Resultado de imagem para otto dix
(publicado no sãopauloreview.com.br)
Autor de vasta e premiada obra, Ronaldo Costa Fernandes publicou neste ano de 2019 dois novos romances, O apetite dos mortos (Jaguatirica), mescla de vida e ficção, e Vieira na ilha do Maranhão (7Letras), realidade romanceada. Nascido em 1952 em São Luís (MA), o escritor cresceu e se formou no Rio de Janeiro e, depois de ter vivido quase uma década em Caracas (onde foi diretor do Centro de Estudos Brasileiros na Embaixada do Brasil), mora há mais de 20 anos em Brasília. Sua obra inclui romances, contos, poemas e ensaios. Com O morto solidário venceu o prêmio Casa de las Américas em 1990, livro lançado aqui pela Revan em 1998. Conquistou outros prêmios expressivos com ficção e poesia. Autor de O narrador do romance (1996), é doutor em Literatura Brasileira pela Universidade de Brasília (UnB).

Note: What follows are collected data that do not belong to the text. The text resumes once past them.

(** [computeRow]; [formErrors] is the module variable it reads.  Past the
    [isPositive] tests [level], [atr] and [rrMultiple] are numbers, so the
    last arm of the [match] is never taken. *)
Definition computeRow (formErrors : FormErrors) (state : FormState)
  (setup : SetupType) (stopType : StopType) : ResultRow :=
  let baseError := firstFatalError formErrors in
  if truthyText baseError
  then errorRow setup stopType (baseError ?? EmptyString)
  else
    let level := fs_level state in
    let atr := fs_atr state in
    let rrMultiple := fs_rrMultiple state in
    if negb (isPositive level) || negb (isPositive atr)
       || negb (isPositive rrMultiple)
    then errorRow setup stopType "Provide base trade inputs"
    else
      let stopValue := getStopValue state stopType in
      if negb (isPositive stopValue)
      then errorRow setup stopType "Stop parameters missing"
      else
        let instrument := fs_instrument state in
        let risk := fs_risk state in
        if negb (isPositive (is_contractMultiplier instrument))
           || negb (isPositive (is_lotStep instrument))
        then errorRow setup stopType "Instrument configuration incomplete"
        else
          let riskCheck := validateRiskForMode risk in
          if truthyText riskCheck
          then errorRow setup stopType (riskCheck ?? EmptyString)
          else
            match level, atr, rrMultiple with
            | Some level, Some atr, Some rrMultiple =>
                let input :=
                  rowInput state setup stopType level atr rrMultiple in
                match calculateTrade input with
                | Ok response =>
                    {| row_id := rowId setup stopType; row_setup := setup;
                       row_stopType := stopType; row_error := None;
                       row_response := Some response |}
                | Throw message => errorRow setup stopType message
                end
            | _, _, _ => errorRow setup stopType "Provide base trade inputs"
            end.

O apetite dos mortos cativa desde a bela capa, imagem da agência Shutterstock em cores que fazem lembrar o Guerra e Paz de Portinari. E de certa forma o romance trata de uma espécie de guerra, uma guerra de egos entre famílias, amigos e desafetos, e da busca de um possível sossego. Narrado em primeira pessoa, em linguagem fluente e agradável, mas nunca banal, quase sempre em curso sinuoso como o fluxo da memória (“Seria uma cobra o ato de lembrar?”), traz as andanças físicas, afetivas, aflitivas e intelectuais de um rapaz aspirante à carreira literária, no seio de uma grande família sofrida e dividida, envolta em crimes sem solução nem castigo, fugas, desencontros, tudo misto de fatos, loucura ou devaneio.

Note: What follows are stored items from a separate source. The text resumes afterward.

(** One step of [canDrainNode]. *)
Lemma canDrainNode_step (snap : S) nodes pod rest (st : St E) :
  canDrainNode snap nodes (pod :: rest) st =
  match heap st !! pod with
  | None => mkRes (Panic NilDereference) st []
  | Some p =>
      let p' := clearNodeName p in
      let nodeName := firstFit snap p' nodes in
      if decide (nodeName = "") then
        if decide (annotation p safeToEvictKey = "false") then
          mkRes (Ok (Some (cannotRescheduleError p), snap))
                (searched nodes pod st) (rejections snap p' nodes)
        else
          prefixed (rejections snap p' nodes ++
                    [EvLog (SevV 4) (MsgEvictWithoutSpot (podID p))])
                   (canDrainNode snap nodes rest (searched nodes pod st))
      else
        prefixed (rejections snap p' nodes ++
                  [EvLog (SevV 4) (MsgAddingToPlan (podID p) nodeName);
                   EvAddPod pod nodeName])
                 (canDrainNode (AddPod snap p' nodeName) nodes rest
                               (searched nodes pod st))
  end.
Proof.
  simpl. rewrite bind_run, findSpotNodeForPod_run.
  destruct nodes as [|ni nodes'].
  - simpl. unfold searched. rewrite prefixed_nil.
    rewrite bind_run. unfold deref.
    destruct (heap st !! pod) as [p|] eqn:Hp; simpl; [|reflexivity].
    unfold firstFit. simpl.
    destruct (decide (annotation p safeToEvictKey = "false")); [reflexivity|].
    rewrite bind_run. simpl. reflexivity.
  - unfold searched.
    destruct (heap st !! pod) as [p|] eqn:Hp; simpl; [|reflexivity].
    set (nodeName := firstFit snap (clearNodeName p) (ni :: nodes')).
    set (evs := rejections snap (clearNodeName p) (ni :: nodes')).
    rewrite bind_run. unfold deref. simpl. rewrite lookup_insert_eq. simpl.
    destruct (decide (nodeName = "")).
    + change (annotation (clearNodeName p) safeToEvictKey)
        with (annotation p safeToEvictKey).
      destruct (decide (annotation p safeToEvictKey = "false")).
      * unfold prefixed; simpl. by rewrite !app_nil_r.
      * rewrite bind_run. simpl. rewrite !prefixed_app. simpl.
        rewrite app_nil_r. reflexivity.
    + rewrite !bind_run. simpl. rewrite !prefixed_app. simpl.
      rewrite app_nil_r, <- app_assoc. reflexivity.
Qed.

Lemma find_first {A} (f : A -> bool) (l : list A) :
  match find f l with
  | Some x =>
      exists before after,
        l = before ++ x :: after /\
        Forall (fun y => f y = false) before /\ f x = true
  | None => Forall (fun y => f y = false) l
  end.
Proof.
  induction l as [|a l IH]; simpl; [constructor|].
  destruct (f a) eqn:Ha.
  - exists [], l. repeat split; [constructor|assumption].
  - destruct (find f l) as [x|].
    + destruct IH as (before & after & -> & Hb & Hx).
      exists (a :: before), after. repeat split; [constructor|]; assumption.
    + constructor; assumption.
Qed.

Lemma firstFit_none (snap : S) pod nodes :
  Forall (fun ni => accepts snap pod ni = false) nodes ->
  firstFit snap pod nodes = "".
Proof.
  intros H. unfold firstFit.
  pose proof (find_first (accepts snap pod) nodes) as Hf.
  destruct (find (accepts snap pod) nodes) as [ni|]; [|reflexivity].
  destruct Hf as (before & after & -> & _ & Hni).
  apply Forall_app in H as [_ H]. apply Forall_cons in H as [H _].
  congruence.
Qed.

(** C4: the planner takes the pods in the order given; each goes to the
    first spot node of the sequence whose predicates accept it (with its
    node name cleared), and when a node is found the pod is added to the
    snapshot on that node before the next pod is looked at, so that the
    rest of the pods are checked against the snapshot with the pod in it. *)
Theorem planner_first_fit_accumulates (snap : S) nodes pod rest (st : St E) p :
  heap st !! pod = Some p ->
  let p' := clearNodeName p in
  let nodeName := firstFit snap p' nodes in
  res_out (findSpotNodeForPod snap nodes pod st) = Ok nodeName /\
  ((exists before chosen after,
      nodes = before ++ chosen :: after /\
      Forall (fun ni => accepts snap p' ni = false) before /\
      accepts snap p' chosen = true /\
      nodeName = node_Name (ni_Node chosen)) \/
   (Forall (fun ni => accepts snap p' ni = false) nodes /\ nodeName = "")) /\
  canDrainNode snap nodes (pod :: rest) st =
    if decide (nodeName = "") then
      if decide (annotation p safeToEvictKey = "false") then
        mkRes (Ok (Some (cannotRescheduleError p), snap))
              (searched nodes pod st) (rejections snap p' nodes)
      else
        prefixed (rejections snap p' nodes ++
                  [EvLog (SevV 4) (MsgEvictWithoutSpot (podID p))])
                 (canDrainNode snap nodes rest (searched nodes pod st))
    else
      prefixed (rejections snap p' nodes ++
                [EvLog (SevV 4) (MsgAddingToPlan (podID p) nodeName);
                 EvAddPod pod nodeName])
               (canDrainNode (AddPod snap p' nodeName) nodes rest
                             (searched nodes pod st)).
Proof.
  intros Hp p' nodeName. split; [|split].
  - rewrite findSpotNodeForPod_run, Hp.
    destruct nodes; reflexivity.
  - unfold nodeName, firstFit.
    pose proof (find_first (accepts snap p') nodes) as Hf.
    destruct (find (accepts snap p') nodes) as [ni|].
    + left. destruct Hf as (before & after & Hn & Hb & Hni).
      exists before, ni, after. auto.
    + right. auto.
  - rewrite canDrainNode_step, Hp. reflexivity.
Qed.

(** Pods placed one after the other. *)
Lemma prefixed_inv {A} evs (r : Res E A) out st' evs' :
  prefixed evs r = mkRes out st' evs' ->
  r = mkRes out st' (res_evs r) /\ evs' = evs ++ res_evs r.
Proof. destruct r; unfold prefixed; simpl. intros [= -> -> <-]. auto. Qed.

Lemma canDrainNode_app nodes pre pods : forall (snap snap1 : S) (st st1 : St E) evs1,
  canDrainNode snap nodes pre st = mkRes (Ok (None, snap1)) st1 evs1 ->
  canDrainNode snap nodes (pre ++ pods) st =
  prefixed evs1 (canDrainNode snap1 nodes pods st1).
Proof.
  induction pre as [|pod pre IH]; intros snap snap1 st st1 evs1 H.
  - simpl in H. injection H as <- <- <-. simpl. by rewrite prefixed_nil.
  - rewrite <- app_comm_cons. rewrite canDrainNode_step in H |- *.
    destruct (heap st !! pod) as [p|]; [|discriminate].
    simpl in H |- *.
    destruct (decide (firstFit snap (clearNodeName p) nodes = "")).
    + destruct (decide (annotation p safeToEvictKey = "false"));
        [discriminate|].
      apply prefixed_inv in H as [H ->].
      rewrite (IH _ _ _ _ _ H). by rewrite prefixed_app.
    + apply prefixed_inv in H as [H ->].
      rewrite (IH _ _ _ _ _ H). by rewrite prefixed_app.
Qed.

Lemma blockingPod_log_run (blocking : option BlockingPod) (err : option Err)
    (st : St E) :
  res_out (match blocking with
           | Some _ => glog SevInfo (MsgBlockingPod err)
           | None => ret ()
           end st) = Ok tt /\
  res_st (match blocking with
          | Some _ => glog SevInfo (MsgBlockingPod err)
          | None => ret ()
          end st) = st.
Proof. destruct blocking; split; reflexivity. Qed.

(** When the planner fails for a node, the loop reverts the snapshot and
    goes on with the next node; the drain executor is not called. *)
Lemma drainLoop_planner_error ni rest spot pdbs (snap snap' : S) next
    (st st_b st_c : St E) pods evs_b er evs_c :
  (GetPodsForDeletionOnNodeDrain (heap st) (ni_Pods ni) pdbs
     (deleteNonReplicatedPods cfg) false false (clock (ext st))).2 = None ->
  buildPodsForDeletion
    (GetPodsForDeletionOnNodeDrain (heap st) (ni_Pods ni) pdbs
       (deleteNonReplicatedPods cfg) false false (clock (ext st))).1.1 [] st
  = mkRes (Ok pods) st_b evs_b ->
  (length pods <? 1)%nat = false ->
  canDrainNode (Fork snap) spot pods st_b = mkRes (Ok (Some er, snap')) st_c evs_c ->
  exists evs,
    quiet evs /\
    drainLoop cfg (ni :: rest) spot pdbs snap next st =
    prefixed evs (drainLoop cfg rest spot pdbs (Revert snap') next st_c).
Proof.
  intros Herr Hb Hlen Hplan.
  pose proof (quiet_buildPodsForDeletion
                (GetPodsForDeletionOnNodeDrain (heap st) (ni_Pods ni) pdbs
                   (deleteNonReplicatedPods cfg) false false
                   (clock (ext st))).1.1 [] st) as Hqb.
  pose proof (quiet_canDrainNode (Fork snap) spot pods st_b) as Hqc.
  rewrite Hb in Hqb. rewrite Hplan in Hqc. simpl in Hqb, Hqc.
  simpl. do 3 (rewrite bind_run; simpl).
  destruct (GetPodsForDeletionOnNodeDrain _ _ _ _ _ _ _)
    as [[allPods blocking] err].
  simpl in *. subst err.
  rewrite bind_run.
  destruct (blockingPod_log_run blocking None st) as [-> ->].
  rewrite bind_run, Hb. simpl. rewrite bind_run. simpl. rewrite Hlen.
  do 3 (rewrite bind_run; simpl). rewrite Hplan. simpl.
  do 2 (rewrite bind_run; simpl). rewrite !prefixed_app.
  eexists. split; [|reflexivity].
  repeat (apply Forall_app; split); try assumption;
    try (destruct blocking); repeat constructor.
Qed.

Alguns exemplos: uma mulher que não acredita na morte da filha a imagina enterrada viva pedindo “mãe, mãe, vem me buscar”; um homem imagina-se perseguido e acaba matando o perseguidor com dois tiros, crime à luz do dia que confessa, mas ninguém viu; uma viúva recusa-se a pagar o aluguel do apartamento em que morava e o abandonou por causa do aparecimento do marido no imóvel. O apetite dos mortos é insaciável, mas os vivos também têm sede de vida. Em permanente conflito existencial, o rapaz ouve de seu analista que no seu caso não existiam aberração ou desejos retorcidos, “mas era algo daninho, o roer em silêncio do cupim”. Ele chega a se confundir com o entorno. “Difícil delimitar onde acabava meu corpo e começava o mundo. A realidade era extensão dele”. Lembra-se saudoso do pai, advogado íntegro: “Não estudei Direito para defender patifes”.

Sempre preciso e poético (“Ele, moreno; ela, alourada. Ele, alto demais; ela, exata”. “Um porte inglês, o paletó cruzado”), o texto traz ecos machadianos: “O navio partiu numa tarde chuvosa, poucas pessoas no cais, dez ou onze lenços apenas no convés da embarcação”; “Renata fizera dezoito anos, não era feia, tampouco bonita”.

Não falta humor no romance. O garoto era admirado por uma professora, que, abalada pelo abandono do marido (um garimpeiro bêbado), chama o aluno em casa.

“Quando entrei, ela disse:

– Camõesinho, recita pra mim Os Lusíadas.

E lá comecei:

– Por mares nunca d’antes navegados passaram além da Trabobana.

Ela revirou os olhos, o rosto enrubesceu, uma baba saiu do canto da boca, dei o fora da casa, nunca mais voltei lá.”

Uma história do Brasil contemporâneo, “num relato de balanço ou acerto de contas”, com a presença de escritores conhecidos, nem sempre nomeados, às vezes apenas sugeridos, como Ana Cristina César, Nelson Werneck Sodré, Bernardo Élis, Manuel Puig, Moacir Werneck de Castro, Gianfrancesco Guarnieri, Shakespeare, Nietzsche, Umberto Eco etc., O apetite dos mortos atesta a riqueza da literatura brasileira atual. O romance histórico Vieira na ilha do Maranhão, sobre a saga do jesuíta em defesa de índios e escravos, é tema para futuro artigo.

*

Hugo Almeida é autor de vários livros, entre eles o romance Mil corações solitários (Prêmio Bienal Nestlé-1988), e os infantojuvenis Meu nome é Fogo (Dimensão) e Viagem à lua de canoa (Nankin). É doutor em Literatura Brasileira pela USP, com tese sobre A rainha dos cárceres da Grécia, romance de Osman Lins.